Here you can find more information and potential solution to NaN occurred in optimization and Bad initial energy problem.

Hi junpenglao,

Thank you for your advice. So it seems the issue is that if the standard deviation draws are much greater than the mean this results in alpha/beta parameters which cause a draw of the gamma distribution outside of 0 to infinity?

Is there anything I can do to parameterize the Gamma distribution in terms of alpha and beta but have those parameters be a deterministic transform on mu and sd to ensure that the draws are in the support of gamma?

Also, how can I diagnose the NaN in optimization with ADVI?

Yes, you can create pm.Deterministic to save the mu and sd:

mu = pm.Deterministic('mu', alpha/beta)
sd = pm.Deterministic('sd', alpha/beta**2)

You can try to monitor the parameters during the approximation (http://docs.pymc.io/notebooks/variational_api_quickstart.html#Tracking-parameters), and check when there is a problem.

One additional somewhat related question.

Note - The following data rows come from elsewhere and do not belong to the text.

Lemma excluded_object m key :
  excluded_assignments (F := F) (Object m) key =
  match map_erase key m with
  | [] => Undef
  | m' => Ret (join (lit ",") (map (fun e => e.1 ++ lit "=EXCLUDED." ++ e.1) m'))
  end.
Proof.
  unfold excluded_assignments. cbn [json_erase obind]. destruct (map_erase key m) as [|e m']; [done|].
  cbn [before_end json_entries obind]. by rewrite separated_join, omap_pure.
Qed.

Lemma key_list_join ks :
  key_list ks = match ks with [] => Undef | _ => Ret (join (lit ",") ks) end.
Proof.
  unfold key_list. destruct ks as [|k ks]; [done|]. cbn [before_end_list obind].
  rewrite separated_join. pose proof (omap_pure (E := json_exception) id (k :: ks)) as H.
  rewrite map_id in H. change (fun x : str => Ret (id x)) with (@Ret json_exception str) in H.
  by rewrite H.
Qed.

(** C36. The insert and upsert builders, for every value.  An empty value gives no
    statement, and a scalar or an array with elements throws.  The statement of an
    object names its keys and gives its values in the same order; on a conflict the
    columns updated are those of the object but the excepted one.  When no column
    is left, or no conflict column is given, the builders decrement the end
    iterator of an empty container, which is undefined; where a value has no SQL
    text, its exception comes first. *)
Theorem insert_statements (obj : json) tbl k1 k2 k3 ks except :
  let insert := fun m vs => lit "insert into " ++ tbl ++ lit "(" ++ join (lit ",") (map fst m) ++
                            lit ") values(" ++ join (lit ",") vs ++ lit ")" in
  let excluded := fun m' : list (str * json) => join (lit ",") (map (fun e => e.1 ++ lit "=EXCLUDED." ++ e.1) m') in
  obj_to_insert_sql_str dump_float obj tbl =
    of_object obj (fun m => let! vs := sql_values m in Ret (insert m vs)) /\
  obj_to_upsert_update_sql_str2 dump_float obj k1 k2 except tbl =
    of_object obj (fun m =>
      let! vs := sql_values m in
      match map_erase except m with
      | [] => Undef
      | m' => Ret (insert m vs ++ lit " on conflict(" ++ k1 ++ lit "," ++ k2 ++ lit ") do update  set " ++
                   excluded m')
      end) /\
  obj_to_upsert_update_sql_str3 dump_float obj k1 k2 k3 except tbl =
    of_object obj (fun m =>
      let! vs := sql_values m in
      match map_erase except m with
      | [] => Undef
      | m' => Ret (insert m vs ++ lit " on conflict(" ++ k1 ++ lit "," ++ k2 ++ lit "," ++ k3 ++
                   lit ") do update  set " ++ excluded m')
      end) /\
  obj_to_upsert_update_sql_str dump_float obj ks except tbl =
    of_object obj (fun m =>
      let! vs := sql_values m in
      match map_erase except m, ks with
      | [], _ | _, [] => Undef
      | m', _ => Ret (insert m vs ++ lit " on conflict(" ++ join (lit ",") ks ++ lit ") do update set " ++
                      excluded m')
      end) /\
  obj_to_upsert_nothing_sql_str dump_float obj ks tbl =
    of_object obj (fun m =>
      let! vs := sql_values m in
      match ks with
      | [] => Undef
      | _ => Ret (insert m vs ++ lit " on conflict(" ++ join (lit ",") ks ++ lit ") do nothing ")
      end).
Proof.
  intros insert excluded.
  unfold obj_to_insert_sql_str, obj_to_upsert_update_sql_str2, obj_to_upsert_update_sql_str3,
    obj_to_upsert_update_sql_str, obj_to_upsert_nothing_sql_str, of_object, insert, excluded.
  destruct obj as [|[|e m]|[|x a]|t|b|i|u|f|]; try done. cbn [json_empty]. rewrite !insert_head_object.
  destruct (sql_values (e :: m)) as [vs|x|]; cbn [obind]; [|done..].
  split_and!; rewrite ?excluded_object, ?key_list_join; cbn [json_erase obind].
  - by rewrite <- !app_assoc.
  - destruct (map_erase except (e :: m)); [done|]. cbn [obind]. by rewrite <- !app_assoc.
  - destruct (map_erase except (e :: m)); [done|]. cbn [obind]. by rewrite <- !app_assoc.
  - destruct (map_erase except (e :: m)); [done|]. destruct ks; [done|]. cbn [before_end obind].
    by rewrite <- !app_assoc.
  - destruct ks; [done|]. cbn [obind]. by rewrite <- !app_assoc.
Qed.

(** ** Values and lists of values *)

Lemma dump_array (a : list json) :
  dump dump_float (Array a) =
  let! texts := omap (dump dump_float) a in Ret (lit "[" ++ join (lit ",") texts ++ lit "]").
Proof.
  cbn [dump]. set (go := fix elements (a : list json) : outcome json_exception str := _).
  assert (Hgo : forall l, go l = separated (dump dump_float) (lit ",") l).
  { induction l as [|x l IH]; [done|]. cbn [separated]. simpl. fold go.
    destruct (dump dump_float x); [|done..]. cbn [obind]. destruct l; [done|]. by rewrite IH. }
  rewrite Hgo, separated_join, obind_assoc. by destruct (omap _ a).
Qed.
Lemma replace_ends_brackets {E} (a b x y : ascii) s :
  replace_ends (E := E) a b (x :: s ++ [y]) = Ret (a :: s ++ [b]).
Proof.
  unfold replace_ends. simpl. f_equal. rewrite length_app. simpl.
  replace (length s + 1)%nat with (S (length s)) by lia. simpl. f_equal.
  rewrite insert_app_r_alt by lia. by rewrite Nat.sub_diag.
Qed.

My observed values are actually aggregated data coming from a sample. For each observed value I know the sample size used to derive the observed value.

I want to use that sample size information to consider the uncertainty of the observed value. My initial thoughts for this were to assume each observed value comes from a normal distribution with standard deviation dependent upon the sample size and have the mean be the observed value.

I would then like to feed this information into the Gamma distribution, but it’s not clear how to do this since the values from that Normal distribution are no longer observed.

So my question is how can I include the uncertainty related to the sample size?